[ Paper reading notes ] Community-oriented attributed network embedding
The structure of this paper
- solve the problem
- Main contributions
- Algorithm principle
- reference
(1) solve the problem
Most of the existing methods only retain the local structure of nodes in the process of network representation , Ignore their community information and rich attribute information .
(2) Main contributions
Contribution 1: A novel representation method of attribute network is proposed (COANE), Introduce topic model LDA Generate node community information , Guide random walk to capture community information in the network .
Contribution 2: A community oriented random walk strategy is designed —— The edge of the community is introduced to adaptively control the range of random walk , this It solves the problem that the random walk method can't sample the effective walk sequence in dense network .
(3) Algorithm principle
Firstly, it briefly introduces the algorithm used to generate node community information LDA Model ( Please refer to other materials or the original paper for details ).LDA It's an iterative algorithm , Gibbs sampling is used to estimate the following two probability distributions in the form of statistical frequency ( The number of communities needs to be given in advance ).
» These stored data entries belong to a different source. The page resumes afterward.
Lemma batchAnalyze_invocations_bounded_witness :
  (1 <= 2)%Z /\
  match batchAnalyze integerToString anyContext fixedDetector inOrder
          6 fiveJobs 2 true emptyAnalyzer with
  | Some out => (length (detectorCalls (batchAnalyzer out)) <= 0 + 5)%nat
  | None => False
  end.
Proof.
  assert (Hc : (1 <= 2)%Z) by lia.
  split; [exact Hc|].
  destruct (batchAnalyze integerToString anyContext fixedDetector inOrder
              6 fiveJobs 2 true emptyAnalyzer) as [out|] eqn:E.
  - exact (batchAnalyze_invocations_bounded integerToString anyContext
             fixedDetector inOrder 6 fiveJobs 2 true emptyAnalyzer out Hc E).
  - vm_compute in E. discriminate E.
Defined.

Lemma batchAnalyze_needs_positive_ceiling_witness :
  batchAnalyze integerToString anyContext fixedDetector inOrder
    100 fiveJobs (-1) true emptyAnalyzer = None.
Proof.
  assert (Hc : (-1 <= 0)%Z) by lia.
  assert (Hj : fiveJobs <> []) by discriminate.
  exact (batchAnalyze_needs_positive_ceiling integerToString anyContext
           fixedDetector inOrder fiveJobs (-1) true emptyAnalyzer Hc Hj 100%nat).
Defined.

End WorkerFacts.

(** ** Export, persistence and thumbnails *)

Module ExportMore.
Import ExportImages ImageUtils ExportFacts Examples.

Section WithEnvironment.

Variable numberToString : Q -> string.
Variable rasterize :
  ImageBitmap -> CropRect -> ExportSettings -> string + Blob.
Variable today : string.

(** The progress calls of the archive loop when every rasterization
    succeeds: one per image with a bitmap, with the image's position. *)
Lemma zipLoop_progress (settings : ExportSettings) (total : nat)
    (rest : list ImageFile) :
  (forall img b, img ∈ rest -> bitmap img = Some b ->
     exists blob,
       rasterize b (CropMath.getCropRect (originalWidth img)
                      (originalHeight img) (cropState img)) settings
       = inr blob) ->
  forall i zip progress,
    exists zip',
      zipLoop numberToString rasterize rest i total settings zip progress
      = inr (zip',
             progress
               ++ omap (fun x => x)
                    (imap (fun j img =>
                             match bitmap img with
                             | Some _ => Some (S (i + j), total)
                             | None => None
                             end) rest)).
Proof.
  induction rest as [|image rest IH]; intros Hall i zip progress.
  - exists zip. cbn. rewrite app_nil_r. reflexivity.
  - assert (Hrest : forall img b, img ∈ rest -> bitmap img = Some b ->
              exists blob,
                rasterize b (CropMath.getCropRect (originalWidth img)
                               (originalHeight img) (cropState img)) settings
                = inr blob).
    { intros img b Hin. apply Hall. apply elem_of_cons. right. exact Hin. }
    assert (Shift : imap (fun j img =>
                            match bitmap img with
                            | Some _ => Some (S (i + S j), total)
                            | None => None
                            end) rest
                    = imap (fun j img =>
                              match bitmap img with
                              | Some _ => Some (S (S i + j), total)
                              | None => None
                              end) rest).
    { apply imap_ext. intros j img _. rewrite Nat.add_succ_r. reflexivity. }
    cbn [zipLoop imap]. unfold compose. rewrite Shift.
    destruct (bitmap image) as [bmp|] eqn:B.
    + unfold processImage.
      destruct (Hall image bmp) as [blob Rz];
        [apply elem_of_cons; left; reflexivity | exact B |].
      rewrite Rz.
      destruct (IH Hrest (S i)
                  (<[generateExportFilename numberToString i settings := blob]>
                     zip)
                  (progress ++ [(S i, total)])) as [zip' E].
      exists zip'. rewrite E. cbn [omap list_omap]. rewrite Nat.add_0_r.
      rewrite <- app_assoc. reflexivity.
    + destruct (IH Hrest (S i) zip progress) as [zip' E].
      exists zip'. rewrite E. reflexivity.
Qed.
(** * Timesheet ingestion and aggregation engine: a shallow embedding

    The TypeScript sources embedded here are
    - [utils/excelParser.ts]: [parseDate], [parseNumber], [parseString],
      [detectColumns], [parseExcelFile], [generateRowHash];
    - [utils/errorHandler.ts]: [createError], [logError],
      [getUserFriendlyMessage], [validateWorkItem], [validateFileType];
    - [contexts/DataContext.tsx]: [addWorkItems], [addWorkCodes], [clearData];
    - [pages/Import.tsx]: [handleFileUpload] with its duplicate check and its
      undefined-code check, [handleDrop], [handleFileInput];
    - [utils/dataAggregation.ts]: [aggregateByWorkType], [generateRatioData],
      [calculateTotals];
    - [pages/Codes.tsx]: [handleEdit], [handleSave], [handleCancel],
      [handleAddNew].

    JavaScript data is modelled as the language defines it: a string is the
    sequence of its UTF-16 code units, a number is an IEEE 754 binary64 value
    (the [spec_float] of the standard library, with its correctly rounded
    operations), an exception is an explicit [Throw] result. *)

From Stdlib Require Import ZArith List Bool Lia String Ascii.
From Stdlib Require Import SpecFloat.
From stdpp Require Import base list gmap.

Local Open Scope Z_scope.

(** ** JavaScript strings *)

Module Str.

(** A string is the list of its UTF-16 code units, each in [0, 65536). *)
Abbreviation jsstring := (list Z).

Definition wf_string (s : jsstring) : Prop := Forall (fun c => 0 <= c < 65536) s.

(** *** String literals

    The literals of the TypeScript source are written here as Rocq strings,
    that is as UTF-8 bytes; [lit] turns them into UTF-16 code units. *)

Fixpoint bytes_of_string (s : string) : list Z :=
  match s with
  | EmptyString => []
  | String a r => Z.of_N (N_of_ascii a) :: bytes_of_string r
  end.

Fixpoint code_points_of_utf8 (bs : list Z) : list Z :=
  match bs with
  | [] => []
  | b1 :: r1 =>
    if b1 <? 128 then b1 :: code_points_of_utf8 r1
    else
      match r1 with
      | [] => [65533]
      | b2 :: r2 =>
        if b1 <? 224 then (b1 mod 32 * 64 + b2 mod 64) :: code_points_of_utf8 r2
        else
          match r2 with
          | [] => [65533]
          | b3 :: r3 =>
            if b1 <? 240
            then (b1 mod 16 * 4096 + b2 mod 64 * 64 + b3 mod 64) :: code_points_of_utf8 r3
            else
              match r3 with
              | [] => [65533]
              | b4 :: r4 =>
                (b1 mod 8 * 262144 + b2 mod 64 * 4096 + b3 mod 64 * 64 + b4 mod 64)
                  :: code_points_of_utf8 r4
              end
          end
      end
  end.

Definition code_units_of_code_point (cp : Z) : jsstring :=
  if cp <? 65536 then [cp]
  else [55296 + (cp - 65536) / 1024; 56320 + (cp - 65536) mod 1024].

Definition lit (s : string) : jsstring :=
  flat_map code_units_of_code_point (code_points_of_utf8 (bytes_of_string s)).

(** *** Operations of [String.prototype] *)

(** WhiteSpace and LineTerminator code units, the ones [trim] strips. *)
Definition isWhiteSpace (c : Z) : bool :=
  (c =? 9) || (c =? 10) || (c =? 11) || (c =? 12) || (c =? 13) || (c =? 32)
  || (c =? 160) || (c =? 5760) || ((8192 <=? c) && (c <=? 8202))
  || (c =? 8232) || (c =? 8233) || (c =? 8239) || (c =? 8287)
  || (c =? 12288) || (c =? 65279).

Fixpoint trimStart (s : jsstring) : jsstring :=
  match s with
  | c :: r => if isWhiteSpace c then trimStart r else s
  | [] => []
  end.

Definition trimEnd (s : jsstring) : jsstring := rev (trimStart (rev s)).

Definition trim (s : jsstring) : jsstring := trimEnd (trimStart s).

Fixpoint startsWith (s p : jsstring) : bool :=
  match p, s with
  | [], _ => true
  | _ :: _, [] => false
  | a :: p', b :: s' => (a =? b) && startsWith s' p'
  end.

(** [s.includes(p)]: [p] occurs in [s] as a contiguous run of code units. *)
Fixpoint includes (s p : jsstring) : bool :=
  startsWith s p ||
  match s with
  | [] => false
  | _ :: s' => includes s' p
  end.

(** [s.substring(i, j)] for [0 <= i <= j]. *)
Definition substring (s : jsstring) (i j : nat) : jsstring :=
  firstn (j - i) (skipn i s).

(** [s.split(sep)[0]] for a one-unit separator: the part before its first
    occurrence, or all of [s]. *)
Fixpoint before (sep : Z) (s : jsstring) : jsstring :=
  match s with
  | [] => []
  | c :: r => if c =? sep then [] else c :: before sep r
  end.

Definition isDigit (c : Z) : bool := (48 <=? c) && (c <=? 57).

Definition digit_chars : list Z := [48; 49; 50; 51; 52; 53; 54; 55; 56; 57].

(** Basic Latin lower-casing; it agrees with [toLowerCase] on every string
    whose cased letters are all Basic Latin. *)
Definition toLowerCase_basic (s : jsstring) : jsstring :=
  map (fun c => if (65 <=? c) && (c <=? 90) then c + 32 else c) s.

(** [s.endsWith(p)] *)
Definition endsWith (s p : jsstring) : bool := startsWith (rev s) (rev p).

End Str.

(** ** JavaScript numbers *)

Module Num.
Import Str.

(** A Number is a binary64 value; the operations are those of IEEE 754
    (round to nearest, ties to even). *)
Abbreviation number := spec_float.

Definition prec : Z := 53.
Definition emax : Z := 1024.

Definition add : number -> number -> number := SFadd prec emax.
Definition sub : number -> number -> number := SFsub prec emax.
Definition mul : number -> number -> number := SFmul prec emax.
Definition div : number -> number -> number := SFdiv prec emax.
(** [x < y], [x > y] and [x === y] on Numbers. *)
Definition ltb : number -> number -> bool := SFltb.
Definition gtb (x y : number) : bool := SFltb y x.
Definition strict_eqb : number -> number -> bool := SFeqb.

Definition isNaN (x : number) : bool :=
  match x with S754_nan => true | _ => false end.

Definition is_finite (x : number) : bool :=
  match x with S754_zero _ | S754_finite _ _ _ => true | _ => false end.

Definition NaN : number := S754_nan.
Definition zero : number := S754_zero false.

(** The Number nearest to an integer, and to a quotient of positive integers
    (the sign is given apart). *)
Definition of_Z (z : Z) : number := binary_normalize prec emax z 0 false.

Definition of_ratio (neg : bool) (p q : Z) : number :=
  match p, q with
  | Zpos _, Zpos _ =>
    let '(mz, ez, lz) := SFdiv_core_binary prec emax p 0 q 0 in
    binary_round_aux prec emax neg mz ez lz
  | _, _ => S754_zero neg
  end.

(** The Number nearest to [m * 10^e10], for [0 <= m]. *)
Definition of_decimal (neg : bool) (m e10 : Z) : number :=
  if 0 <=? e10
  then binary_normalize prec emax (if neg then - (m * 10 ^ e10) else m * 10 ^ e10) 0 neg
  else of_ratio neg m (10 ^ (- e10)).

(** The exact value [m * 2^e] of a finite Number as a fraction. *)
Definition exact (m : positive) (e : Z) : Z * Z :=
  if 0 <=? e then (Zpos m * 2 ^ e, 1) else (Zpos m, 2 ^ (- e)).

(** Structural equality; on the canonical values the operations return it
    is equality of Numbers that tells [+0] from [-0]. *)
Definition same (x y : number) : bool :=
  match x, y with
  | S754_zero a, S754_zero b => Bool.eqb a b
  | S754_infinity a, S754_infinity b => Bool.eqb a b
  | S754_nan, S754_nan => true
  | S754_finite a m e, S754_finite b m' e' => Bool.eqb a b && (m =? m')%positive && (e =? e')
  | _, _ => false
  end.

#[global] Instance number_eq_dec : EqDecision number.
Proof. solve_decision. Defined.

(** ToIntegerOrInfinity on a finite Number: truncation towards zero. *)
Definition truncate (x : number) : Z :=
  match x with
  | S754_finite s m e =>
    let (n, d) := exact m e in
    if s then - (n / d) else n / d
  | _ => 0
  end.

(** *** Decimal digits *)

Definition digit_char (d : Z) : Z := 48 + d.

Fixpoint dec_digits_aux (fuel : nat) (n : Z) (acc : jsstring) : jsstring :=
  match fuel with
  | O => acc
  | S f =>
    let acc' := digit_char (n mod 10) :: acc in
    if n <? 10 then acc' else dec_digits_aux f (n / 10) acc'
  end.

(** The decimal representation of [0 <= n], without leading zeros. *)
Definition dec_digits (n : Z) : jsstring :=
  dec_digits_aux (S (Z.to_nat (Z.log2 n))) n [].

(** The value of a run of decimal digits. *)
Definition digits_value (ds : jsstring) : Z :=
  fold_left (fun acc c => acc * 10 + (c - 48)) ds 0.

Fixpoint span_digits (s : jsstring) : jsstring * jsstring :=
  match s with
  | c :: r =>
    if isDigit c then let (ds, rest) := span_digits r in (c :: ds, rest)
    else ([], s)
  | [] => ([], [])
  end.

(** *** Number::toString

    For a finite [x > 0] the specification asks for integers [n], [k], [s]
    with [k >= 1], [10^(k-1) <= s < 10^k], [s * 10^(n-k)] rounding to [x],
    and [k] as small as possible (the [s] closest to [x] when several
    fit). *)

(** [num / den < 10^n] *)
Definition lt_pow10 (num den n : Z) : bool :=
  if 0 <=? n then num <? den * 10 ^ n else num * 10 ^ (- n) <? den.

Fixpoint find_exponent (fuel : nat) (n num den : Z) : Z :=
  match fuel with
  | O => n
  | S f => if lt_pow10 num den n then n else find_exponent f (n + 1) num den
  end.

(** The [n0] with [10^(n0-1) <= num/den < 10^n0]: the search starts just
    below the estimate that the binary logarithms of [num] and [den] give. *)
Definition decimal_exponent (num den : Z) : Z :=
  find_exponent 8 ((Z.log2 num - Z.log2 den - 1) * 30103 / 100000 - 2) num den.

(** [num / den / 10^e] as a fraction. *)
Definition scaled (num den e : Z) : Z * Z :=
  if 0 <=? e then (num, den * 10 ^ e) else (num * 10 ^ (- e), den).

(** The [k]-digit decimal [t * 10^(n0-k)], kept when it rounds to [x]. *)
Definition candidate (x : number) (n0 k t : Z) : option (Z * Z) :=
  let '(n, s) := if t <? 10 ^ k then (n0, t) else (n0 + 1, t / 10) in
  if same (of_decimal false s (n - k)) x then Some (n, s) else None.

Definition shortest_at (x : number) (num den n0 k : Z) : option (Z * Z) :=
  let '(q, p) := scaled num den (n0 - k) in
  let f := q / p in
  let r := q mod p in
  if r =? 0 then candidate x n0 k f
  else
    match candidate x n0 k f, candidate x n0 k (f + 1) with
    | Some lo, Some hi =>
      if 2 * r <? p then Some lo
      else if p <? 2 * r then Some hi
      else if Z.even (snd lo) then Some lo else Some hi
    | Some lo, None => Some lo
    | None, Some hi => Some hi
    | None, None => None
    end.

Fixpoint shortest_from (fuel : nat) (x : number) (num den n0 k : Z) : Z * Z * Z :=
  match fuel with
  | O => (n0, k, fst (scaled num den (n0 - k)) / snd (scaled num den (n0 - k)))
  | S f =>
    match shortest_at x num den n0 k with
    | Some (n, s) => (n, k, s)
    | None => shortest_from f x num den n0 (k + 1)
    end
  end.

(** Seventeen significant digits always identify a binary64 value. *)
Definition shortest (x : number) (num den : Z) : Z * Z * Z :=
  shortest_from 17 x num den (decimal_exponent num den) 1.

Definition zeros (n : Z) : jsstring := repeat 48 (Z.to_nat n).

Definition format_decimal (n k : Z) (ds : jsstring) : jsstring :=
  if (k <=? n) && (n <=? 21) then ds ++ zeros (n - k)
  else if (0 <? n) && (n <=? 21)
  then firstn (Z.to_nat n) ds ++ [46] ++ skipn (Z.to_nat n) ds
  else if (-6 <? n) && (n <=? 0) then [48; 46] ++ zeros (- n) ++ ds
  else
    let e := n - 1 in
    let es := (if e <? 0 then 45 else 43) :: dec_digits (Z.abs e) in
    match ds with
    | [] => []
    | [d] => [d; 101] ++ es
    | d :: rest => d :: 46 :: rest ++ [101] ++ es
    end.

Definition sign_prefix (neg : bool) : jsstring := if neg then [45] else [].
(** ** The engine and the SQLAlchemy objects the module touches *)

(** A class object of the type library.  Classes compare by identity
    ([==] on two classes), so a class is represented by the token that
    identifies it; what calling it does is given by the [SaRuntime]. *)
Inductive SaClass : Type := SaClassRef (qualname : string).

#[global] Instance SaClass_eq_dec : EqDecision SaClass.
Proof. solve_decision. Defined.

Definition kwargs : Type := list (string * pyval).

(** An instance of a type class, with the state its constructor gave it. *)
Record SaInstance : Type := {
  inst_class : SaClass;
  inst_state : kwargs;
}.

(** What may be passed where the code expects [sa_type]. *)
Inductive PyObj : Type :=
| ObjClass (c : SaClass)
| ObjInstance (i : SaInstance).

(** [engine.dialect]: [ischema_names] is a dict from type id to class; it
    is kept as the list of its items in iteration order. *)
Record Dialect : Type := {
  dialect_name : string;
  ischema_names : list (string * SaClass);
}.

(** A connection to the database: [execute_type_names] is what
    [connection.execute] yields for the introspection statement, the first
    column of the rows or the error raised. *)
Record Connection : Type := {
  execute_type_names : result (list string);
}.

(** [connect] is what [engine.connect()] yields: a connection, or the error
    raised when none can be made. *)
Record Engine : Type := {
  dialect : Dialect;
  connect : result Connection;
}.
(* ===== verification/Lexer.v ===== *)
(** * The lexer interface of [tree_sitter/parser.h] *)

From S2P Require Import Prelude.

(** The fields and function pointers of [struct TSLexer] that the scanner
    and the generated lexer use. *)
Class TSLexer (L : Type) := {
  lookahead : L → Z;
  result_symbol : L → Z;
  set_result_symbol : Z → L → L;
  advance : bool → L → L;
  mark_end : L → L;
  eof : L → bool;
}.

(** What the runtime promises about them. *)
Class TSLexerOk (L : Type) `{TSLexer L} := {
  rest : L → list Z;
  token_end : L → list Z;
  lookahead_rest l : lookahead l = peek (rest l);
  eof_rest l : eof l = match rest l with [] => true | _ => false end;
  rest_advance b l : rest (advance b l) = tail (rest l);
  rest_mark_end l : rest (mark_end l) = rest l;
  rest_set_result s l : rest (set_result_symbol s l) = rest l;
  token_end_advance b l : token_end (advance b l) = token_end l;
  token_end_mark_end l : token_end (mark_end l) = rest l;
  token_end_set_result s l : token_end (set_result_symbol s l) = token_end l;
  result_advance b l : result_symbol (advance b l) = result_symbol l;
  result_mark_end l : result_symbol (mark_end l) = result_symbol l;
  result_set_result s l : result_symbol (set_result_symbol s l) = s;
}.

Create Rewrite HintDb lexer.
#[export] Hint Rewrite @lookahead_rest @eof_rest @rest_advance @rest_mark_end
  @rest_set_result @token_end_advance @token_end_mark_end @token_end_set_result
  @result_advance @result_mark_end @result_set_result using typeclasses eauto
  : lexer.

Section ops.
Context `{TSLexer L}.

(** [advance] called [n] times. *)
Fixpoint advs (n : nat) (l : L) : L :=
  match n with
  | O => l
  | S n' => advs n' (advance false l)
  end.

(** The loop [while (p(lexer->lookahead)) lexer->advance(lexer, false);]. *)
Fixpoint skip_while (p : Z → bool) (fuel : nat) (l : L) : res L :=
  match fuel with
  | O => OutOfFuel
  | S f => if p (lookahead l) then skip_while p f (advance false l) else Ret l
  end.
End ops.

Section laws.
Context `{TSLexerOk L}.
Implicit Types l : L.

Lemma advs_add n m l : advs (n + m) l = advs m (advs n l).
Proof. revert l. induction n as [|n IH]; intros l; simpl; auto. Qed.

Lemma advs_1 l : advance false l = advs 1 l.
Proof. done. Qed.

Lemma rest_advs n l : rest (advs n l) = drop n (rest l).
Proof.
  revert l. induction n as [|n IH]; intros l; simpl; [by rewrite drop_0|].
  rewrite IH, rest_advance. by destruct (rest l); simpl; rewrite ?drop_nil.
Qed.

Lemma token_end_advs n l : token_end (advs n l) = token_end l.
Proof.
  revert l. induction n as [|n IH]; intros l; simpl; [done|].
  by rewrite IH, token_end_advance.
Qed.

Lemma result_advs n l : result_symbol (advs n l) = result_symbol l.
Proof.
  revert l. induction n as [|n IH]; intros l; simpl; [done|].
  by rewrite IH, result_advance.
Qed.

(** The loop stops exactly at the first character that fails the test, for
    every input, provided the test fails on the end-of-input marker. *)
Lemma skip_while_spec p fuel l :
  p 0 = false → (length (rest l) < fuel)%nat →
  skip_while p fuel l = Ret (advs (span_len p (rest l)) l).
Proof.
  intros Hp. revert l. induction fuel as [|f IH]; intros l Hf; [lia|]. simpl.
  rewrite lookahead_rest. destruct (rest l) as [|c cs] eqn:E; simpl.
  - by rewrite Hp.
  - destruct (p c); [|done].
    rewrite IH; rewrite rest_advance, E; simpl in *; [done|lia].
Qed.
End laws.

#[export] Hint Rewrite @rest_advs @token_end_advs @result_advs
  using typeclasses eauto : lexer.

(** ** A lexer over a character list

    The instance used to evaluate the scanner on concrete inputs. *)
Record StrLexer := MkStrLexer {
  str_rest : list Z;
  str_end : list Z;
  str_symbol : Z;
}.

#[export] Instance StrLexer_ops : TSLexer StrLexer := {
  lookahead l := peek (str_rest l);
  result_symbol := str_symbol;
  set_result_symbol s l := MkStrLexer (str_rest l) (str_end l) s;
  advance _ l := MkStrLexer (tail (str_rest l)) (str_end l) (str_symbol l);
  mark_end l := MkStrLexer (str_rest l) (str_rest l) (str_symbol l);
  eof l := match str_rest l with [] => true | _ => false end;
}.

#[export] Instance StrLexer_ok : TSLexerOk StrLexer.
Proof. by refine {| rest := str_rest; token_end := str_end |}. Defined.

(** A fresh lexer on the text [s]. *)
Definition str_lexer (s : string) : StrLexer := MkStrLexer (codes s) [] 0.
- Given the community c, Where nodes v In the community c The probability of
- Given a sequence of nodes s, Choose a node from which to belong to the community c Probability )
It first gives the sequence s Every node in vi Randomly assign a community ci. Based on the sampling sequence , Every node is traversed , And its community is constantly updated based on the following probability , until LDA The model parameters converge .
COANE The algorithm includes the following three parts :
- Random walk based on edge generates node sequence .
- Based on the above sampling node sequence , Train two... With different parameters LDA Models are learned separately based on structure ( Short for LDA-S) And based on text properties ( Short for LDA-X) Community distribution of .
- adopt Skip-Gram Model to learn the vector representation of nodes .
Next we start from the algorithm pseudo code step by step analysis COANE Principle of algorithm .
COANE The pseudo code of the algorithm is shown in the figure below :
From the pseudo code above, I can see that the input of the algorithm is shown in the figure 、 Parameters of random walk 、 Number of communities (LDA Parameters of the topic model )、 The moment the edge appears Mm、 Edge expansion speed Ms. The output is the embedding matrix of the network .
So what is edge based random walk ? How to achieve it ? First , In the early days, we generated a sequence of nodes by random walk and input LDA-S Model update node ownership . After several iterations of node community ownership update , There will be margins between nodes belonging to different communities , As shown in the figure below . The gap between different communities is also becoming more and more obvious , That is, the membership degree of nodes to more likely communities will gradually increase , In the picture, the color is deepened .
You can find , After repeated training LDA The model can find the community structure more accurately . Therefore, based on LDA Estimated probability of community belonging , We can calculate the transition probability of two nodes in the random walk process as follows :
Mmax It's a by 0 It's going up to 1 Parameters of . When the maximum margin Mmax=0 When , Random walk based on margin is equivalent to traditional DeepWalk Random walk . With Mmax An increase in , The probability of node cross community access is reduced .Mmax It can be thought of as confidence in the division of communities , This confidence level is increasing , Because after constant training LDA The community structure discovered by the model is more and more obvious .
The above is random walk based on edge , The edge follows LDA The training level of the model is more and more obvious , The constraints of community on random walk are becoming stronger and stronger .
By pseudo code No 13,14 Line , Each random walk sequence is used to iteratively update two LDA Model .
Now? , The node sequence obtained by random walk based on edge is input into Skip-Gram model training , We can get node vector representation based on node topology and community structure . So how to fuse node attribute information ?
We mentioned a text attribute based model LDA Model (LDA The probability distribution model is the subject processing , Here we just need to sample the sequence of text ), Again , We do edge based random walks in the graph , Replace the node in the sequence with its corresponding text attribute , These texts are aggregated to produce a single document , Input to text-based LDA In the model ,. Final LDA The model can generate the topic probability distribution of the document , In this paper, the distribution is directly regarded as the representation vector of the text attributes of nodes , Finally, the fusion node topology can be obtained by merging it into the original structure based representation vector 、 The node representation of community information and attribute information .
The above is the whole content of the network representation learning algorithm .
(4) reference
Gao Y, Gong M, Xie Y, et al. Community-oriented attributed network embedding[J]. Knowledge-Based Systems, 2020, 193: 105418.